(Collected data entries)
========================================================================
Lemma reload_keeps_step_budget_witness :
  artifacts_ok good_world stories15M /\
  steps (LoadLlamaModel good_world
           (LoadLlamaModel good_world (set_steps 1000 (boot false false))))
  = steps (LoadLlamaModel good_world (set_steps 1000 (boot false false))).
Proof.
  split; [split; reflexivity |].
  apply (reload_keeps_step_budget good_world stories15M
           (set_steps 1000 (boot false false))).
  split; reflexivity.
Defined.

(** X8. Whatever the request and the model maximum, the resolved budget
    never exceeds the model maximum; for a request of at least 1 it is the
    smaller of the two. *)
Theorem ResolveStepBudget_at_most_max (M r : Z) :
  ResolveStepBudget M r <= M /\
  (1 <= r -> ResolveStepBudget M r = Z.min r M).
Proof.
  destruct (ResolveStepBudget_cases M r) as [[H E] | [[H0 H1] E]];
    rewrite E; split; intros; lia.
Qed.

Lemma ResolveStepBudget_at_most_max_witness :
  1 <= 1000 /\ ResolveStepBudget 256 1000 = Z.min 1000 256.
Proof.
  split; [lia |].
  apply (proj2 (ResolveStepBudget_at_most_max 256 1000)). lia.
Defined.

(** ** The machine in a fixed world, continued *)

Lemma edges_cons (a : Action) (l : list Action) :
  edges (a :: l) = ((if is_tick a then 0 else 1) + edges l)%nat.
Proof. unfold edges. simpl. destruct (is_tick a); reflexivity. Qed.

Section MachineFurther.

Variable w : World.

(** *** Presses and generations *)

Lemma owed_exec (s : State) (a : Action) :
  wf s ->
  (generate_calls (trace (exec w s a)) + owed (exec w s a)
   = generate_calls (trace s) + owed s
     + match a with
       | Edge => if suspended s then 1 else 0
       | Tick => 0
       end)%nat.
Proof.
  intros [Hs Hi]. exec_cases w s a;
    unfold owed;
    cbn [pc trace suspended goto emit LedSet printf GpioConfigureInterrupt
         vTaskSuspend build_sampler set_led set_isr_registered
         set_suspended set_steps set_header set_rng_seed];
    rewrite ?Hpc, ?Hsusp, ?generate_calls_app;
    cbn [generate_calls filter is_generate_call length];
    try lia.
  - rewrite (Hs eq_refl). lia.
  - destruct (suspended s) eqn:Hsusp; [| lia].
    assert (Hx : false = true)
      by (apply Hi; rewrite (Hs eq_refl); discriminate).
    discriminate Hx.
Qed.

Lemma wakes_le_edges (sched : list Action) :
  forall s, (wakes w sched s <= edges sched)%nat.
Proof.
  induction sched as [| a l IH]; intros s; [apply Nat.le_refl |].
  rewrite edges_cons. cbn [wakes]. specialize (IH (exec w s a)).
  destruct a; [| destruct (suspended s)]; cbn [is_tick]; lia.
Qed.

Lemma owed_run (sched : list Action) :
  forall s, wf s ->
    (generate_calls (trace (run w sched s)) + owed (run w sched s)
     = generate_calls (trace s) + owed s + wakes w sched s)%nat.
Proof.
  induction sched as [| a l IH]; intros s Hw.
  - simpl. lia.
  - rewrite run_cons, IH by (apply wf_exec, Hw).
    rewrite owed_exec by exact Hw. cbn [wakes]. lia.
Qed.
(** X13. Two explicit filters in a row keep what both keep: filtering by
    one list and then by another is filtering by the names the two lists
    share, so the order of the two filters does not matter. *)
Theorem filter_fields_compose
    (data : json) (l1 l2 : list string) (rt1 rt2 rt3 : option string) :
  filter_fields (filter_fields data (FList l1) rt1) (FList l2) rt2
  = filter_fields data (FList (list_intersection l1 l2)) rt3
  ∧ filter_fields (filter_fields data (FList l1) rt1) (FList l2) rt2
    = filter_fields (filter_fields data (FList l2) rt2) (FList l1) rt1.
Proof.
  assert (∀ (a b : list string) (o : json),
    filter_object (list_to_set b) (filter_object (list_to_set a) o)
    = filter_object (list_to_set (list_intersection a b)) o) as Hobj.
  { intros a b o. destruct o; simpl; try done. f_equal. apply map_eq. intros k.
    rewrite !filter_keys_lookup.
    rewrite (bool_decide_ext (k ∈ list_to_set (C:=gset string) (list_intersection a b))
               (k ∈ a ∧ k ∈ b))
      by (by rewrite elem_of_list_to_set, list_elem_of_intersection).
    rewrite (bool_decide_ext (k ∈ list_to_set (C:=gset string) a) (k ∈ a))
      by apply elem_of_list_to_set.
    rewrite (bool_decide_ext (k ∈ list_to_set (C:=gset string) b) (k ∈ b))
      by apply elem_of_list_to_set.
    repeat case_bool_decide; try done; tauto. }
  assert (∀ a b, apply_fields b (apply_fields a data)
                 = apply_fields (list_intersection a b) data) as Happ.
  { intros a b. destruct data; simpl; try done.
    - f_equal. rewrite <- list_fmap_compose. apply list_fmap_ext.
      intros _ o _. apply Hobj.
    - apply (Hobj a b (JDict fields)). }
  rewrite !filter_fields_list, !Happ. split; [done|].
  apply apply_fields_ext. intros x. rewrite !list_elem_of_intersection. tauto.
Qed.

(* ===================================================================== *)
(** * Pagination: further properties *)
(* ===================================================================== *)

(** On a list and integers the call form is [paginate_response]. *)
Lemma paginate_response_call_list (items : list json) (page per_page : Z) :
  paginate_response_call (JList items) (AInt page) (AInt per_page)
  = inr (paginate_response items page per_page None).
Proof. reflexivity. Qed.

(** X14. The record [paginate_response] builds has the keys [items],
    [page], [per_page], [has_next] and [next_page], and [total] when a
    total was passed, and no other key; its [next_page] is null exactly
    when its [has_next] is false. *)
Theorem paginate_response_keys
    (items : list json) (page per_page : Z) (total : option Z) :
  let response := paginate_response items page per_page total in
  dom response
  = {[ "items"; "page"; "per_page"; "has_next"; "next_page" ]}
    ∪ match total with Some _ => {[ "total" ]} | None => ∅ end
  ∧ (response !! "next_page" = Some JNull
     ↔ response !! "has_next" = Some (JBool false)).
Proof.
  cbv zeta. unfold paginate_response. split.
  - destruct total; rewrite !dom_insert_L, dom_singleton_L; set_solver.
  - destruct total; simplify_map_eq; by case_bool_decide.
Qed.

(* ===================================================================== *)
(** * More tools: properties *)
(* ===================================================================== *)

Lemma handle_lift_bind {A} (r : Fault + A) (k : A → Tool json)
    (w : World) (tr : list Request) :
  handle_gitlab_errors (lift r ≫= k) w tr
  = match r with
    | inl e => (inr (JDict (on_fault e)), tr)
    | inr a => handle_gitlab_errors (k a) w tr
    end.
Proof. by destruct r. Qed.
========================================================================
WHAT YOU SHOULD DO:
Review the preceding data and report every line that includes the string "Hobj".

EXERCISE OUTPUT:
    = filter_object (list_to_set (list_intersection a b)) o) as Hobj.
      intros _ o _. apply Hobj.
    - apply (Hobj a b (JDict fields)). }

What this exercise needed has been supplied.